Related to Magnetic attraction / repulsion from the Lorentz force

1. What is the Lorentz force?

The Lorentz force is a fundamental force in physics that describes the interaction between electric and magnetic fields. It is named after Dutch physicist Hendrik Lorentz and is responsible for the movement of charged particles in magnetic fields.

2. How does magnetic attraction and repulsion occur from the Lorentz force?

Magnetic attraction and repulsion occur from the Lorentz force when a charged particle experiences a force due to the interaction between its own magnetic field and an external magnetic field. This force can either attract or repel the charged particle, depending on the direction of the magnetic fields.

3. What factors affect the strength of magnetic attraction and repulsion from the Lorentz force?

The strength of magnetic attraction and repulsion from the Lorentz force is affected by the charge and velocity of the charged particle, as well as the strength and direction of the external magnetic field.
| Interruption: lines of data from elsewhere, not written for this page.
(* ===== verification/TimingCache.v ===== *)
(** The timing cache (timing_cache.h and timing_cache.cpp): a cache whose accesses take its
    port and its miss registers (MSHRs) in the weave phase.

    The weave side: the port, the registers, and the five events of the cache.  What an event
    does to the contention simulator is an [action].  Statistics are not modelled. *)
From S2P Require Import Prelude Effects MemHier Timing.

Module TimingCache.
#[local] Existing Instance Timing.EventState_eq_dec.

(** ** The port and the miss registers *)

Record port := mkPort {
  lastAccCycle : Z;
  lastFreeCycle : Z;
  numMSHRs : Z;
  activeMisses : Z;
  pendingQueue : list nat
}.

Definition new (mshrs : Z) : res port :=
  _ ← assert_that (0 <? mshrs); mret (mkPort 0 0 mshrs 0 []).

Definition set_cycles (acc free : Z) (p : port) : port :=
  mkPort acc free (numMSHRs p) (activeMisses p) (pendingQueue p).
Definition set_misses (n : Z) (q : list nat) (p : port) : port :=
  mkPort (lastAccCycle p) (lastFreeCycle p) (numMSHRs p) n q.

Definition highPrioAccess (cycle : Z) (p : port) : res (Z * port) :=
  _ ← assert_that (lastFreeCycle p <=? cycle);
  let lookupCycle := Z.max cycle (u64 (lastAccCycle p + 1)) in
  let free := if lastAccCycle p <? u64 (cycle - 1) then u64 (cycle - 1) else lastFreeCycle p in
  mret (lookupCycle, set_cycles lookupCycle free p).

(** 0 when there is no free slot. *)
Definition tryLowPrioAccess (cycle : Z) (p : port) : Z * port :=
  if (lastAccCycle p <? u64 (cycle - 1)) || (lastFreeCycle p =? u64 (cycle - 1))
  then (cycle, set_cycles (Z.max (u64 (cycle - 1)) (lastAccCycle p)) 0 p)
  else (0, p).

(** ** The events *)

Inductive action := Done (e : nat) (cycle : Z) | Hold (e : nat) | Requeue (e : nat) (cycle : Z).

Definition simulateHit (e : nat) (cycle : Z) (p : port) : res (port * list action) :=
  if activeMisses p <? numMSHRs p then
    '(lookupCycle, p) ← highPrioAccess cycle p;
    mret (p, [Done e lookupCycle])
  else mret (set_misses (activeMisses p) (pendingQueue p ++ [e]) p, [Hold e]).

Definition simulateMissStart (e : nat) (cycle : Z) (p : port) : res (port * list action) :=
  if activeMisses p <? numMSHRs p then
    let p := set_misses (u32 (activeMisses p + 1)) (pendingQueue p) p in
    '(lookupCycle, p) ← highPrioAccess cycle p;
    mret (p, [Done e lookupCycle])
  else mret (set_misses (activeMisses p) (pendingQueue p ++ [e]) p, [Hold e]).
(* ===== verification/DoubleRound.v ===== *)
(** Rounding of doubles: each operation of Doubles returns a rounding of its exact
    result, which stays on the side of every double the exact result is on. *)
From Stdlib Require Import Floats.SpecFloat.
From S2P Require Import Prelude Doubles.

Module DoubleRound.
Import Doubles.

(** ** Values

    The value of a double that is finite and not below zero, in units of 2^-3000. *)
Definition K : Z := 3000.
Definition one_unit : Z := 2 ^ K.

Definition V (x : double) : Z :=
  match x with
  | S754_finite false m e => Zpos m * 2 ^ (e + K)
  | _ => 0
  end.

(** The doubles of the format: 53 digits, or fewer at the least exponent. *)
Definition canon (x : double) : Prop :=
  match x with
  | S754_finite _ m e => Zpos m < 2 ^ 53 /\ -1074 <= e <= 971 /\ (-1074 < e -> 2 ^ 52 <= Zpos m)
  | _ => True
  end.

(** Finite, and not below zero. *)
Definition fin (x : double) : Prop :=
  canon x /\
  match x with
  | S754_zero s | S754_finite s _ _ => s = false
  | _ => False
  end.

(** [x] is a rounding of [N / D] units. *)
Definition rounded (x : double) (N D : Z) : Prop :=
  nonneg x /\ canon x /\
  (forall f, fin f -> N <= V f * D -> fin x /\ V x <= V f) /\
  (forall f, fin f -> fin x -> V f * D <= N -> V f <= V x).

Lemma pow2_pos n : 0 <= n -> 0 < 2 ^ n.
Proof. intros. by apply Z.pow_pos_nonneg. Qed.

Lemma V_nonneg x : 0 <= V x.
Proof. destruct x as [?|?| |[] m e]; cbn; lia. Qed.

(** ** Shifting right *)
Definition exact (r : shr_record) : Prop := loc_of_shr_record r = loc_Exact.

Definition shifted (k : Z) (r r' : shr_record) : Prop :=
  0 <= shr_m r' /\ shr_m r' = shr_m r / 2 ^ k /\ (exact r -> shr_m r' * 2 ^ k = shr_m r -> exact r').

Lemma shr_1_shifted r : 0 <= shr_m r -> shifted 1 r (shr_1 r).
Proof.
  intros Hm. unfold shifted, exact. change (2 ^ 1) with 2.
  destruct r as [[|[p|p|]|] [] []]; cbn in Hm; try lia; cbn -[Z.div];
    (split; [lia|]; split; [Z.to_euclidean_division_equations; lia|intros H E; try discriminate H; try discriminate E; done || lia]).
Qed.

Lemma shifted_add j k r s t : 0 <= j -> 0 <= k -> shifted j r s -> shifted k s t -> shifted (j + k) r t.
Proof.
  intros Hj Hk (H1 & H2 & H3) (H4 & H5 & H6). split; [done|]. split.
  - rewrite H5, H2, Z.pow_add_r by done. apply Z.div_div; [|apply pow2_pos; done]. pose proof (pow2_pos j Hj). lia.
  - intros He. rewrite Z.pow_add_r by done. intros E.
    assert (Hs : shr_m s = shr_m t * 2 ^ k).
    { rewrite H2, <- E. rewrite (Z.mul_comm (2 ^ j)), Z.mul_assoc. apply Z.div_mul. pose proof (pow2_pos j Hj). lia. }
    apply H6; [|done]. apply H3; [done|]. rewrite Hs, <- E. lia.
Qed.

Lemma iter_shifted p : forall r, 0 <= shr_m r -> shifted (Zpos p) r (SpecFloat.iter_pos shr_1 p r).
Proof.
  induction p as [p IH|p IH|]; intros r Hr; cbn.
  - pose proof (shr_1_shifted r Hr) as H1. pose proof (IH _ (proj1 H1)) as H2. pose proof (IH _ (proj1 H2)) as H3.
    replace (Zpos p~1) with (1 + (Zpos p + Zpos p)) by lia. eapply shifted_add; [lia..|done|].
    eapply shifted_add; [lia..|done|done].
  - pose proof (IH _ Hr) as H2. pose proof (IH _ (proj1 H2)) as H3.
    replace (Zpos p~0) with (Zpos p + Zpos p) by lia. eapply shifted_add; [lia..|done|done].
  - by apply shr_1_shifted.
Qed.

Lemma shr_shifted r e k : 0 <= shr_m r -> 0 <= k -> exists r', shr r e k = (r', e + k) /\ shifted k r r'.
Proof.
  intros Hr Hk. destruct k as [|p|]; [| |lia]; cbn [shr].
  - exists r. rewrite Z.add_0_r. split; [done|]. split; [done|]. split; [by rewrite Z.div_1_r|done].
  - eexists. split; [done|]. by apply iter_shifted.
Qed.

Lemma record_of_loc m l : shr_m (shr_record_of_loc m l) = m /\ (l = loc_Exact -> exact (shr_record_of_loc m l)).
Proof. destruct l as [|[]]; split; done. Qed.

(** ** Rounding *)
Definition pack (n e : Z) : double :=
  if n =? 0 then S754_zero false
  else if n =? 2 ^ 53 then if e + 1 <=? 971 then S754_finite false (2 ^ 52) (e + 1) else S754_infinity false
  else if e <=? 971 then S754_finite false (Z.to_pos n) e else S754_infinity false.

Definition cexp (m e : Z) : Z := fexp 53 1024 (Zdigits2 m + e).

Lemma cexp_spec m e : cexp m e = Z.max (Zdigits2 m + e - 53) (-1074).
Proof. unfold cexp, fexp, emin. lia. Qed.

Lemma digits_spec m : 0 <= m -> m < 2 ^ Zdigits2 m /\ 0 <= Zdigits2 m /\ (0 < m -> 0 < Zdigits2 m /\ 2 ^ (Zdigits2 m - 1) <= m).
Proof.
  intros Hm. destruct m as [|p|]; [cbn; lia| |lia]. cbn [Zdigits2].
  pose proof (digits_lower p). split; [|lia]. clear.
  induction p as [p IH|p IH|]; cbn [digits2_pos]; [| |done];
    rewrite Pos2Z.inj_succ, Z.pow_succ_r by lia; lia.
Qed.

Lemma round_even_cases q l : round_nearest_even q l = q \/ (round_nearest_even q l = q + 1 /\ l <> loc_Exact).
Proof. destruct l as [|[]]; cbn; try case_match; auto; right; done. Qed.

(** The second normalisation moves a carry out of the 53 digits. *)
Lemma renormalise n e : 0 <= n <= 2 ^ 53 -> -1074 <= e ->
  (let '(r, e') := shr_fexp 53 1024 n e loc_Exact in
   match shr_m r with
   | Z0 => S754_zero false
   | Zpos m => if e' <=? 1024 - 53 then S754_finite false m e' else S754_infinity false
   | _ => S754_nan
   end) = pack n e.
Proof.
  intros Hn He. unfold shr_fexp. fold (cexp n e). rewrite cexp_spec. destruct (digits_spec n (proj1 Hn)) as (D1 & D2 & D3).
  unfold pack. destruct (Z.eqb_spec n 0) as [->|H0].
  { cbn [Zdigits2]. replace (Z.max (0 + e - 53) (-1074) - e) with (Z.max (-53) (-1074 - e)) by lia.
    destruct (Z.max (-53) (-1074 - e)) eqn:?; [done|lia|done]. }
  destruct (D3 ltac:(lia)) as (D4 & D5). change (1024 - 53) with 971.
  destruct (Z.eqb_spec n (2 ^ 53)) as [->|Hne].
  { change (Zdigits2 (2 ^ 53)) with 54. replace (Z.max (54 + e - 53) (-1074) - e) with 1 by lia. done. }
  assert (Hd : Zdigits2 n <= 53).
  { apply Z.le_succ_l in D4. assert (Zdigits2 n - 1 < 53); [|lia]. apply (Z.pow_lt_mono_r_iff 2); lia. }
  replace (shr (shr_record_of_loc n loc_Exact) e _) with (shr_record_of_loc n loc_Exact, e).
  { destruct n as [|p|]; [done| |lia]. done. }
  destruct (Z.max (Zdigits2 n + e - 53) (-1074) - e) eqn:E; [done|lia|done].
Qed.

Lemma round_aux_pack m e l : 0 <= m -> e <= cexp m e ->
  exists n, binary_round_aux 53 1024 false m e l = pack n (cexp m e) /\ 0 <= n <= 2 ^ 53 /\
    (-1074 < cexp m e -> 2 ^ 52 <= m / 2 ^ (cexp m e - e)) /\
    (n = m / 2 ^ (cexp m e - e) \/
     n = m / 2 ^ (cexp m e - e) + 1 /\ ~ (l = loc_Exact /\ m / 2 ^ (cexp m e - e) * 2 ^ (cexp m e - e) = m)).
Proof.
  intros Hm He. unfold binary_round_aux, shr_fexp at 1. fold (cexp m e).
  destruct (record_of_loc m l) as (Hr & Hl).
  destruct (shr_shifted (shr_record_of_loc m l) e (cexp m e - e)) as (r & -> & H1 & H2 & H3); [lia..|].
  rewrite Hr in *. replace (e + (cexp m e - e)) with (cexp m e) by lia.
  set (n := round_nearest_even _ _). exists n. set (q := m / _) in *.
  pose proof (cexp_spec m e) as Hc. destruct (digits_spec m Hm) as (D1 & D2 & D3).
  assert (Hq : 0 <= q < 2 ^ 53).
  { split; [lia|]. apply Z.div_lt_upper_bound; [apply pow2_pos; lia|].
    rewrite <- Z.pow_add_r by lia. eapply Z.lt_le_trans; [done|]. apply Z.pow_le_mono_r; lia. }
  assert (Hn : n = q \/ n = q + 1 /\ ~ (l = loc_Exact /\ q * 2 ^ (cexp m e - e) = m)).
  { unfold n. rewrite H2. destruct (round_even_cases q (loc_of_shr_record r)) as [->|[-> Hx]]; [by left|right]. split; [done|].
    intros [-> Hex]. apply Hx, H3; [by apply Hl|by rewrite H2]. }
  split_and!; [apply renormalise; lia|lia|lia| |done].
  intros H. apply Z.div_le_lower_bound; [apply pow2_pos; lia|]. rewrite <- Z.pow_add_r by lia.
  destruct (decide (m = 0)) as [->|]; [cbn [Zdigits2] in *; lia|].
  etransitivity; [|apply D3; lia]. apply Z.pow_le_mono_r; lia.
Qed.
Additionally, the mass and charge of the particle producing the magnetic field also play a role in determining the strength of the force.
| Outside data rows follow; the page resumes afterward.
Lemma weave_md1_safe_witness :
  md1_reach 64 2000 6400 100 ex_md1 /\
  wp (WeaveMD1_access true 60 2 0 10000 ex_req) (TimingAccess.s0, ex_md1) (fun r w' => r.1.1 = MemHier.E /\ r.1.2 = 1060 /\
    exists m', 100 <= curLatency m' <= 1050).
Proof.
  assert (H : md1_reach 64 2000 6400 100 ex_md1) by (apply md1_new; vm_compute; reflexivity). split; [exact H|].
  eapply wp_mono.
  - apply (weave_md1_safe 64 2000 6400 100 60 2 true 0 10000 ex_req ex_md1 TimingAccess.s0 ltac:(lia) ltac:(lia) ltac:(lia) ltac:(lia)
      ltac:(lia) H ltac:(cbn; lia) ltac:(cbn; lia) ltac:(reflexivity)).
  - intros r w' (m' & _ & H1 & H2 & H3 & Hw). split; [exact H3|]. split; [exact (wr_resp _ _ _ _ _ _ _ _ _ Hw)|]. exists m'. lia.
Defined.

(** What it computes there. *)
Example ex_access :
  match WeaveMD1_access true 60 2 0 10000 ex_req (TimingAccess.s0, ex_md1) with
  | Ok ((st, resp, ev), w') => st = MemHier.E /\ resp = 1060 /\ ev = Some (0%nat, 0)
  | Fail _ => False
  end.
Proof. vm_compute. auto. Qed.

(** Told to charge more than the unloaded latency, the memory trips its assertion at the first
    read of a machine that is not loaded: the configuration is not checked. *)
Lemma bound_above_unloaded {X} zll bound domain hasRec req (w : Timing.sim * X) : 0 < zll < bound -> type req <> PUTS -> 0 <= cycle req ->
  cycle req + bound < 2 ^ 64 -> weave_access hasRec zll bound domain req (cycle req + zll) w = Fail AssertFailed.
Proof.
  intros Hz Ht Hc Hb. unfold weave_access. rewrite bool_decide_eq_false_2 by done. rewrite u64_id by (unfold in_u64; lia).
  assert (cycle req + bound <=? cycle req + zll = false) as -> by (apply Z.leb_gt; lia). reflexivity.
Qed.

(** The constructor of the simple one checks it, and its accesses are safe. *)
Lemma weave_simple_safe latency zll m domain hasRec req s : 0 < zll -> 0 < latency < 2 ^ 32 -> newWeaveSimple latency zll = Ok m ->
  0 <= cycle req -> cycle req + 2 ^ 33 < 2 ^ 64 -> type req <> PUTS ->
  Timing.hasRecord (Timing.recorders s (Z.to_nat (srcId req))) = false ->
  wp (WeaveSimple_access hasRec domain req) (s, m) (fun r w' =>
    r.1.1 = grant (type req) (flags req) /\ weave_result hasRec zll zll domain req latency (s, m) (r.1.2, r.2) w').
Proof.
  intros Hz Hl Hm Hc Hc' Ht Hrec. unfold newWeaveSimple in Hm. destruct (Z.leb_spec zll latency); [|done]. injection Hm as <-.
  unfold WeaveSimple_access. apply wp_bind, wp_gets, wp_bind. cbn [snd ws_latency ws_zeroLoadLatency].
  unfold MemHier.SimpleMemory_access. rewrite u64_id by (unfold in_u64; lia).
  eapply wp_lift; [rewrite (proj2 (Z.ltb_lt _ _)) by lia; reflexivity|]. apply wp_bind.
  pose proof (weave_access_ok hasRec zll zll domain req latency (s, mkWS latency zll)) as Hw.
  rewrite bool_decide_eq_false_2 in Hw by done.
  eapply wp_mono; [apply Hw; [lia..|exact Hrec]|]. intros [resp e] w' Hr. apply wp_ret. done.
Qed.

(** ** Tick events *)
Lemma run_simple e c s : Timing.ekind (Timing.ev s e) = Timing.Simple ->
  Timing.state (Timing.ev s e) = Timing.EV_NONE \/ Timing.state (Timing.ev s e) = Timing.EV_QUEUED ->
  Timing.minStartCycle (Timing.ev s e) <= c ->
  exists s', Timing.run (fun _ _ => mret tt) 0 e c s = Ok (tt, s') /\
    Timing.ev s' e = Timing.set_state Timing.EV_RUNNING (Timing.ev s e).
Proof.
  intros Hk Hs Hm.
  assert (wp (Timing.run (fun _ _ => mret tt) 0 e c) s (fun _ s' => Timing.ev s' e = Timing.set_state Timing.EV_RUNNING (Timing.ev s e))) as H.
  { unfold Timing.run. apply wp_bind, wp_gets, wp_bind, wp_require; [by apply bool_decide_eq_true|].
    apply wp_bind, wp_modify, wp_bind, wp_gets. cbn [Timing.ev]. rewrite fn_lookup_insert.
    apply wp_bind, wp_require; [by apply Z.leb_le|]. apply wp_bind, wp_gets. cbn [Timing.ev]. rewrite fn_lookup_insert. cbn. rewrite Hk. apply wp_ret.
    cbn. by rewrite fn_lookup_insert. }
  apply wp_Ok in H. destruct H as ([] & s' & H1 & H2). eauto.
Qed.

Lemma run_running e c s : Timing.state (Timing.ev s e) = Timing.EV_RUNNING -> Timing.run (fun _ _ => mret tt) 0 e c s = Fail AssertFailed.
Proof. intros H. unfold Timing.run, mbind, prog_bind. cbn. by rewrite H. Qed.

Section TickFacts.
Context {X : Type} (tick : Z -> prog X Z).

(** Once an object's tick has returned zero the event is inactive but still running, and the
    next time it is queued and run it trips the assertion of [run]. *)
Lemma tick_restart_fails e c s b (x x' : X) :
  tick c x = Ok (0, x') -> Timing.ekind (Timing.ev s e) = Timing.Simple ->
  Timing.state (Timing.ev s e) = Timing.EV_NONE \/ Timing.state (Timing.ev s e) = Timing.EV_QUEUED ->
  Timing.minStartCycle (Timing.ev s e) <= c ->
  exists s', tick_run tick e c (s, (b, x)) = Ok (tt, (s', (false, x'))) /\
    forall c' b', tick_run tick e c' (s', (b', x')) = Fail AssertFailed.
Proof.
  intros Ht Hk Hs Hmin. destruct (run_simple e c s Hk Hs Hmin) as (s' & E & Ev). exists s'. split.
  - unfold tick_run, mbind, prog_bind, TimingAccess.on_sim. cbn [fst snd]. rewrite E. unfold tick_simulate, on_obj, mbind, prog_bind.
    cbn [fst snd]. rewrite Ht. reflexivity.
  - intros c' b'. unfold tick_run, mbind, prog_bind, TimingAccess.on_sim. cbn [fst snd]. rewrite run_running; [done|]. by rewrite Ev.
Qed.

(** A tick that asks for a delay is queued for the cycle it asked for, and stays active. *)
Lemma tick_again e c s b d (x x' : X) :
  tick c x = Ok (d, x') -> d <> 0 -> Timing.ekind (Timing.ev s e) = Timing.Simple ->
  Timing.state (Timing.ev s e) = Timing.EV_NONE \/ Timing.state (Timing.ev s e) = Timing.EV_QUEUED ->
  Timing.minStartCycle (Timing.ev s e) <= c ->
  exists s', Timing.ev s' e = Timing.set_state Timing.EV_RUNNING (Timing.ev s e) /\
    tick_run tick e c (s, (b, x)) = TimingAccess.on_sim (Timing.requeue e (u64 (c + d))) (s', (b, x')).
Proof.
  intros Ht Hd Hk Hs Hmin. destruct (run_simple e c s Hk Hs Hmin) as (s' & E & Ev). exists s'. split; [done|].
  unfold tick_run, mbind, prog_bind, TimingAccess.on_sim at 1. cbn [fst snd]. rewrite E. unfold tick_simulate, on_obj, mbind, prog_bind.
  cbn [fst snd]. rewrite Ht. by rewrite (proj2 (Z.eqb_neq d 0) Hd).
Qed.
End TickFacts.

End WeaveMem.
4. Can the Lorentz force be used in practical applications?

Yes, the Lorentz force has many practical applications, including in electric motors, particle accelerators, and magnetic levitation systems. It is also used in various scientific experiments to study the behavior of charged particles in magnetic fields.

5. How does the Lorentz force relate to other fundamental forces?

The Lorentz force is one of the four fundamental forces in nature, along with gravity, electromagnetism, and the strong and weak nuclear forces. It is closely related to electromagnetism, as it is a combination of electric and magnetic forces, and is responsible for many of the phenomena observed in electromagnetism.